In the Morgan fingerprint analysis, a series of scans were conducted to determine the optimal length of the MF, with values including 512, 1024, 2048, 3072, 4096, and 8192. After selecting the fingerprint length yielding the optimal predictive performance, features were reduced through the following procedures: (1) dropping columns with a standard deviation greater than 0.1. This threshold was chosen as features with low variability (lower standard deviation) are less informative for models, and their removal can reduce noise and prevent overfitting. (2) Another method included calculating Pearson parameters and eliminating columns with Pearson correlations exceeding 0.96 [38]. This step was crucial to remove multicollinearity, as highly correlated features can distort the importance of variables and reduce the generalizability of the model. Following this methodology, we narrowed down the features to 168 chemical characteristics, deemed most relevant and robust for further model development. The entire database can be accessed via the file “SupInfoDataSet.xlsx”, available in the Supporting Information section. This database comprises four sheets: “3072 MorganMFs” and “Chemical Descriptors”, which, respectively detail the 3072-bit Morgan molecular fingerprints and chemical features of each chemical, generated using RDKit. The “Morgan MFs_test_train set” and “CDs_train_test set” sheets display the experimental and gradient boosting model-predicted logK_SO4⁻• values, based on the 3072-bit Morgan MFs and chemical features, respectively.
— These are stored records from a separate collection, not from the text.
Lemma w_engine_open : engine_with w_config (2 ^ 40) w_mem empty_dir = Ok w_engine.
Proof.
  assert (E : match engine_with w_config (2 ^ 40) w_mem empty_dir with Ok _ => true | _ => false end = true) by (vm_compute; reflexivity).
  unfold w_engine. by destruct (engine_with w_config (2 ^ 40) w_mem empty_dir).
Qed.

Lemma w_engine1_put : engine_put engine_fine [x61] [x01; x02] w_engine = (w_engine1, Ok tt).
Proof.
  assert (E : match (engine_put engine_fine [x61] [x01; x02] w_engine).2 with Ok _ => true | _ => false end = true)
    by (vm_compute; reflexivity).
  unfold w_engine1. destruct (engine_put engine_fine [x61] [x01; x02] w_engine) as [e [[]| |]]; done.
Qed.

Lemma w_engine1_run : erun w_config w_mem w_engine1 [([x61], Some [x01; x02])].
Proof.
  apply (er_put w_config w_mem w_engine [] [x61] [x01; x02] w_engine1).
  - by apply (er_open w_config w_mem (2 ^ 40)), w_engine_open.
  - split; by vm_compute.
  - exact w_engine1_put.
Qed.

Lemma w_engine1_rest : at_rest (h_cache (heap w_engine1)) /\ (2 <= length (pins (h_cache (heap w_engine1))))%nat.
Proof.
  assert (E : pins (h_cache (heap w_engine1)) = replicate 1024 (0, false)).
  { apply (bool_decide_eq_true_1 _). vm_compute. reflexivity. }
  unfold at_rest. rewrite E. split; [apply Forall_forall; by intros x [-> _]%elem_of_replicate|]. rewrite length_replicate. lia.
Qed.

Lemma engine_refines_history_witness :
  exists e' r, engine_get engine_fine [x61] w_engine1 = (e', r) /\
  match r with
  | Ok None => False
  | Ok (Some v) => exists b, Some [x01; x02] = Some b /\ on_heap (tr_bytes v) e' = (e', Ok (Some b))
  | Err x => x = SExhausted (inr (EPoolExhausted (Z.of_nat (length (PageCache.frames (h_cache (heap w_engine1)))))))
      /\ all_pinned (h_cache (heap w_engine1))
  | Panic => False
  end.
Proof.
  destruct (engine_refines_history w_config w_mem w_usable w_engine1 [([x61], Some [x01; x02])] [x61] w_engine1_run) as (e' & r & E & Hr).
  exists e', r. split; [exact E|]. destruct r as [[v|]|x|]; [exact Hr|discriminate Hr|exact Hr|exact Hr].
Defined.

Lemma engine_scan_snapshot_witness :
  exists rows,
    (forall fuel, (scan_fuel (index w_engine1) <= fuel)%nat -> exists e', scan_collect_rows engine_fine fuel Unbounded Unbounded 1 w_engine1
        = (e', Ok ((fun row : KVPair => Ok (row.1, Some row.2)) <$> rows)) /\ at_rest (h_cache (heap e')))
    /\ StronglySorted (fun a b => bytes_cmp a.1 b.1 = Lt) rows
    /\ forall k v, (k, v) ∈ rows <-> in_bounds k Unbounded Unbounded = true
         /\ LsmReads.spec_get (take (Z.to_nat 1) [([x61], Some [x01; x02])]) k = Some v.
Proof.
  apply (engine_scan_snapshot w_config w_mem w_usable w_engine1 [([x61], Some [x01; x02])] Unbounded Unbounded 1);
    [exact w_engine1_run|apply w_engine1_rest|apply w_engine1_rest|reflexivity|lia].
Defined.
End witnesses.
(* ===== verification/Utf8.v ===== *)
(** * UTF-8

    What the sources use of Rust's [str]: a string is its bytes with
    [utf8_valid] as the type's invariant, [chars] its code points, and
    [from_chars] the [collect] of code points back into a string. *)

From Stdlib Require Import Strings.Byte ZArith Lia.
From stdpp Require Import prelude list.
From S2P Require Import Prelude.
Local Open Scope Z_scope.

Definition in_range (lo hi : Z) (b : byte) : bool := (lo <=? byteZ b) && (byteZ b <=? hi).
Definition is_cont (b : byte) : bool := in_range 128 191 b.

(** [str::from_utf8]'s validity: shortest forms, no surrogates, up to U+10FFFF. *)
Fixpoint utf8_valid (l : list byte) : bool :=
  match l with
  | [] => true
  | b0 :: l1 =>
      if in_range 0 127 b0 then utf8_valid l1
      else if in_range 194 223 b0 then
        match l1 with b1 :: l2 => is_cont b1 && utf8_valid l2 | _ => false end
      else if in_range 224 239 b0 then
        match l1 with
        | b1 :: b2 :: l3 =>
            in_range (if byteZ b0 =? 224 then 160 else 128) (if byteZ b0 =? 237 then 159 else 191) b1
            && is_cont b2 && utf8_valid l3
        | _ => false
        end
      else if in_range 240 244 b0 then
        match l1 with
        | b1 :: b2 :: b3 :: l4 =>
            in_range (if byteZ b0 =? 240 then 144 else 128) (if byteZ b0 =? 244 then 143 else 191) b1
            && is_cont b2 && is_cont b3 && utf8_valid l4
        | _ => false
        end
      else false
  end.

(** A [char]: a Unicode scalar value. *)
Definition is_char (c : Z) : bool :=
  ((0 <=? c) && (c <=? 55295)) || ((57344 <=? c) && (c <=? 1114111)).

(** [char::encode_utf8]. *)
Definition char_bytes (c : Z) : list byte :=
  if c <? 128 then [byte_of c]
  else if c <? 2048 then [byte_of (192 + c / 64); byte_of (128 + c mod 64)]
  else if c <? 65536 then
    [byte_of (224 + c / 4096); byte_of (128 + c / 64 mod 64); byte_of (128 + c mod 64)]
  else
    [byte_of (240 + c / 262144); byte_of (128 + c / 4096 mod 64); byte_of (128 + c / 64 mod 64); byte_of (128 + c mod 64)].

Definition from_chars (cs : list Z) : list byte := flat_map char_bytes cs.

(** [str::chars] of a valid string; a malformed lead byte stands for itself,
    which no [str] contains. *)
Fixpoint chars (l : list byte) : list Z :=
  match l with
  | [] => []
  | b0 :: l1 =>
      let z0 := byteZ b0 in
      if in_range 0 127 b0 then z0 :: chars l1
      else if in_range 194 223 b0 then
        match l1 with
        | b1 :: l2 => (z0 - 192) * 64 + (byteZ b1 - 128) :: chars l2
        | [] => [z0]
        end
      else if in_range 224 239 b0 then
        match l1 with
        | b1 :: b2 :: l3 => (z0 - 224) * 4096 + (byteZ b1 - 128) * 64 + (byteZ b2 - 128) :: chars l3
        | _ => [z0]
        end
      else
        match l1 with
        | b1 :: b2 :: b3 :: l4 =>
            (z0 - 240) * 262144 + (byteZ b1 - 128) * 4096 + (byteZ b2 - 128) * 64 + (byteZ b3 - 128) :: chars l4
        | _ => [z0]
        end
  end.

Lemma in_range_spec lo hi b : in_range lo hi b = true <-> lo <= byteZ b <= hi.
Proof. unfold in_range. rewrite andb_true_iff, !Z.leb_le. done. Qed.

Lemma in_range_of lo hi z : 0 <= z < 256 -> in_range lo hi (byte_of z) = (lo <=? z) && (z <=? hi).
Proof. intros H. unfold in_range. by rewrite byteZ_byte_of, Z.mod_small by lia. Qed.

Lemma byte_of_eq z b : z = byteZ b -> byte_of z = b.
Proof. intros ->. apply byte_of_byteZ. Qed.

#[local] Ltac Zify.zify_post_hook ::= Z.div_mod_to_equations.

(** A test of [in_range] on a byte built from its value. *)
Lemma in_range_true lo hi z : 0 <= z < 256 -> lo <= z <= hi -> in_range lo hi (byte_of z) = true.
Proof. intros Hz H. rewrite in_range_of by done. apply andb_true_iff. rewrite !Z.leb_le. lia. Qed.

Lemma in_range_false lo hi z : 0 <= z < 256 -> z < lo \/ hi < z -> in_range lo hi (byte_of z) = false.
Proof. intros Hz H. rewrite in_range_of by done. apply andb_false_iff. rewrite !Z.leb_gt. lia. Qed.

Lemma byteZ_of z : 0 <= z < 256 -> byteZ (byte_of z) = z.
Proof. intros. rewrite byteZ_byte_of. by apply Z.mod_small. Qed.

(** One code point of each width, decoded and validated. *)
Lemma chars_char_bytes c l :
  is_char c = true -> chars (char_bytes c ++ l) = c :: chars l /\ utf8_valid (char_bytes c ++ l) = utf8_valid l.
Proof.
  unfold is_char. rewrite orb_true_iff, !andb_true_iff, !Z.leb_le. intros H. unfold char_bytes.
  destruct (Z.ltb_spec c 128); [|destruct (Z.ltb_spec c 2048); [|destruct (Z.ltb_spec c 65536)]]; cbn [app chars utf8_valid]; unfold is_cont.
  - rewrite in_range_true, byteZ_of by lia. done.
  - assert (exists q r, c / 64 = q /\ c mod 64 = r /\ c = 64 * q + r /\ 0 <= r < 64) as (q & r & -> & -> & Ec & Hr) by (do 2 eexists; repeat split; lia).
    rewrite (in_range_false 0 127), (in_range_true 194 223), (in_range_true 128 191), !byteZ_of by lia. split; [f_equal; lia|done].
  - assert (exists q r s, c / 4096 = q /\ c / 64 mod 64 = r /\ c mod 64 = s /\ c = 4096 * q + 64 * r + s /\ 0 <= r < 64 /\ 0 <= s < 64)
      as (q & r & s & -> & -> & -> & Ec & Hr & Hs) by (do 3 eexists; repeat split; lia).
    rewrite (in_range_false 0 127), (in_range_false 194 223), (in_range_true 224 239), !byteZ_of by lia.
    rewrite (in_range_true 128 191 (128 + s)) by lia. split; [f_equal; lia|].
    rewrite in_range_true; [done|lia|]. destruct (Z.eqb_spec (224 + q) 224), (Z.eqb_spec (224 + q) 237); lia.
  - assert (exists q r s t, c / 262144 = q /\ c / 4096 mod 64 = r /\ c / 64 mod 64 = s /\ c mod 64 = t
        /\ c = 262144 * q + 4096 * r + 64 * s + t /\ 0 <= r < 64 /\ 0 <= s < 64 /\ 0 <= t < 64)
      as (q & r & s & t & -> & -> & -> & -> & Ec & Hr & Hs & Ht) by (do 4 eexists; repeat split; lia).
    rewrite (in_range_false 0 127), (in_range_false 194 223), (in_range_false 224 239), (in_range_true 240 244), !byteZ_of by lia.
    rewrite (in_range_true 128 191 (128 + s)), (in_range_true 128 191 (128 + t)) by lia. split; [f_equal; lia|].
    rewrite in_range_true; [done|lia|]. destruct (Z.eqb_spec (240 + q) 240), (Z.eqb_spec (240 + q) 244); lia.
Qed.

Lemma chars_from_chars cs : Forall (fun c => is_char c = true) cs -> chars (from_chars cs) = cs /\ utf8_valid (from_chars cs) = true.
Proof.
  induction 1 as [|c cs Hc _ [IH1 IH2]]; [done|]. cbn [from_chars flat_map]. fold (from_chars cs).
  destruct (chars_char_bytes c (from_chars cs) Hc) as [-> ->]. by rewrite IH1, IH2.
Qed.

(** One code point of a valid string, taken off and encoded again. *)
Lemma utf8_uncons l :
  utf8_valid l = true -> l = [] \/ exists c l', is_char c = true /\ l = char_bytes c ++ l' /\ utf8_valid l' = true.
Proof.
  destruct l as [|b0 l1]; [by left|]. cbn [utf8_valid]. intros H. right.
  destruct (in_range 0 127 b0) eqn:E1.
  { apply in_range_spec in E1. exists (byteZ b0), l1. unfold char_bytes, is_char. rewrite (proj2 (Z.ltb_lt _ _)) by lia.
    split; [|split; [|done]]; [|by rewrite byte_of_byteZ]. apply orb_true_iff. left. apply andb_true_iff. rewrite !Z.leb_le. lia. }
  destruct (in_range 194 223 b0) eqn:E2.
  { destruct l1 as [|b1 l2]; [done|]. apply andb_true_iff in H as [H1 H]. apply in_range_spec in E2, H1.
    exists ((byteZ b0 - 192) * 64 + (byteZ b1 - 128)), l2. unfold char_bytes, is_char.
    rewrite (proj2 (Z.ltb_ge _ _)), (proj2 (Z.ltb_lt _ _)) by lia. split; [|split; [|done]].
    - apply orb_true_iff. left. apply andb_true_iff. rewrite !Z.leb_le. lia.
    - cbn [app]. f_equal; [|f_equal]; symmetry; apply byte_of_eq; lia. }
  destruct (in_range 224 239 b0) eqn:E3.
  { destruct l1 as [|b1 [|b2 l3]]; [done..|]. apply andb_true_iff in H as [[H1 H2]%andb_true_iff H]. apply in_range_spec in E3, H1, H2.
    assert (Hr : 128 <= byteZ b1 <= 191 /\ (byteZ b0 = 224 -> 160 <= byteZ b1) /\ (byteZ b0 = 237 -> byteZ b1 <= 159)).
    { destruct (Z.eqb_spec (byteZ b0) 224), (Z.eqb_spec (byteZ b0) 237); lia. }
    exists ((byteZ b0 - 224) * 4096 + (byteZ b1 - 128) * 64 + (byteZ b2 - 128)), l3. unfold char_bytes, is_char.
    rewrite (proj2 (Z.ltb_ge _ _)), (proj2 (Z.ltb_ge _ _)), (proj2 (Z.ltb_lt _ _)) by lia. split; [|split; [|done]].
    - apply orb_true_iff. rewrite !andb_true_iff, !Z.leb_le. lia.
    - cbn [app]. f_equal; [|f_equal; [|f_equal]]; symmetry; apply byte_of_eq; lia. }
  destruct (in_range 240 244 b0) eqn:E4; [|done].
  destruct l1 as [|b1 [|b2 [|b3 l4]]]; [done..|]. apply andb_true_iff in H as [[[H1 H2]%andb_true_iff H3]%andb_true_iff H].
  apply in_range_spec in E4, H1, H2, H3.
  assert (Hr : 128 <= byteZ b1 <= 191 /\ (byteZ b0 = 240 -> 144 <= byteZ b1) /\ (byteZ b0 = 244 -> byteZ b1 <= 143)).
  { destruct (Z.eqb_spec (byteZ b0) 240), (Z.eqb_spec (byteZ b0) 244); lia. }
  exists ((byteZ b0 - 240) * 262144 + (byteZ b1 - 128) * 4096 + (byteZ b2 - 128) * 64 + (byteZ b3 - 128)), l4. unfold char_bytes, is_char.
  rewrite (proj2 (Z.ltb_ge _ _)), (proj2 (Z.ltb_ge _ _)), (proj2 (Z.ltb_ge _ _)) by lia. split; [|split; [|done]].
  - apply orb_true_iff. rewrite !andb_true_iff, !Z.leb_le. lia.
  - cbn [app]. f_equal; [|f_equal; [|f_equal; [|f_equal]]]; symmetry; apply byte_of_eq; lia.
Qed.

Lemma length_char_bytes c : (0 < length (char_bytes c))%nat.
Proof. unfold char_bytes. repeat case_match; cbn; lia. Qed.

(** A string is the encoding of its [chars]. *)
Lemma from_chars_chars l : utf8_valid l = true -> from_chars (chars l) = l /\ Forall (fun c => is_char c = true) (chars l).
Proof.
  remember (length l) as n eqn:Hn. revert l Hn. induction (lt_wf n) as [n _ IH]. intros l -> H.
  destruct (utf8_uncons l H) as [->|(c & l' & Hc & -> & Hv)]; [split; [done|constructor]|].
  destruct (chars_char_bytes c l' Hc) as [-> _].
  destruct (IH (length l')) with (l := l') as [E F]; [rewrite length_app; pose proof (length_char_bytes c); lia|done|done|].
  split; [cbn [from_chars flat_map]; f_equal; exact E|by constructor].
Qed.

Lemma utf8_valid_app l1 l2 : utf8_valid l1 = true -> utf8_valid l2 = true -> utf8_valid (l1 ++ l2) = true.
Proof.
  intros H1 H2. destruct (from_chars_chars l1 H1) as [E1 F1], (from_chars_chars l2 H2) as [E2 F2].
  rewrite <- E1, <- E2. unfold from_chars. rewrite <- flat_map_app. apply chars_from_chars. by apply Forall_app.
Qed.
2.2. Hyperparameter Optimization

A fivefold grid search was conducted for hyperparameters optimization [39]. This approach is advantageous as it allows for a comprehensive assessment of how different hyperparameter settings impact the model’s performance, leading to the identification of an optimal set that enhances prediction accuracy. A range of values were considered, and the optimal hyperparameters were determined using the mean R² value on the validation set (Table 1). The hyperparameters across models, such as n_estimators (number of trees) and max_depth (tree depth) for ensemble methods like random forest and XGBoost, control model complexity and overfitting. In SVM, the Kernel determines the data transformation, C balances the classification accuracy and simplicity, and gamma affects the influence range of a single sample. For gradient boosting, learning_rate adjusts the contribution of each tree, enhancing performance tuning. In Bayesian ridge regression, alpha_1 and lambda_1 manage model complexity, while n_iter influences the convergence speed, collectively fine-tuning the balance between the model accuracy and generalization. The selected ranges for each hyperparameter were chosen based on their potential impact on model performance, with a focus on achieving an optimal balance between accuracy and generalizability. The final optimized hyperparameters for each model were also presented.

2.3. ML Models and Validation

Six machine learning algorithms—random forest (RF), decision tree (DT), support vector machines (SVM), XGBoost (XGB), Bayesian ridge regression (BR), and gradient boosting (GB)—were utilized for predicting the reaction rate constant in the interactions between sulfate radicals and organic chemicals. These were selected for their diverse strengths and proven capabilities in various predictive modeling scenarios, ranging from capturing non-linear relationships to handling high-dimensional data. These predictive models were developed using scikit-learn packages [40]. Datasets were randomly split into an 80% training set and a 20% test set. Both internal and external validations were implemented to ascertain the reliability and robustness of the ML models, as well as their predictive capacity. Performance indices—correlation coefficient (R²), root-mean-square deviation (RMSE), and mean absolute error (MAE)—were computed. The concurrent application of these metrics in both training and testing phases facilitated a comprehensive evaluation. Specifically, RMSE underscored the model’s sensitivity to substantial errors, and MAE offered a direct estimation of average errors [40]. This dual approach steered the models towards a more balanced and resilient optimization.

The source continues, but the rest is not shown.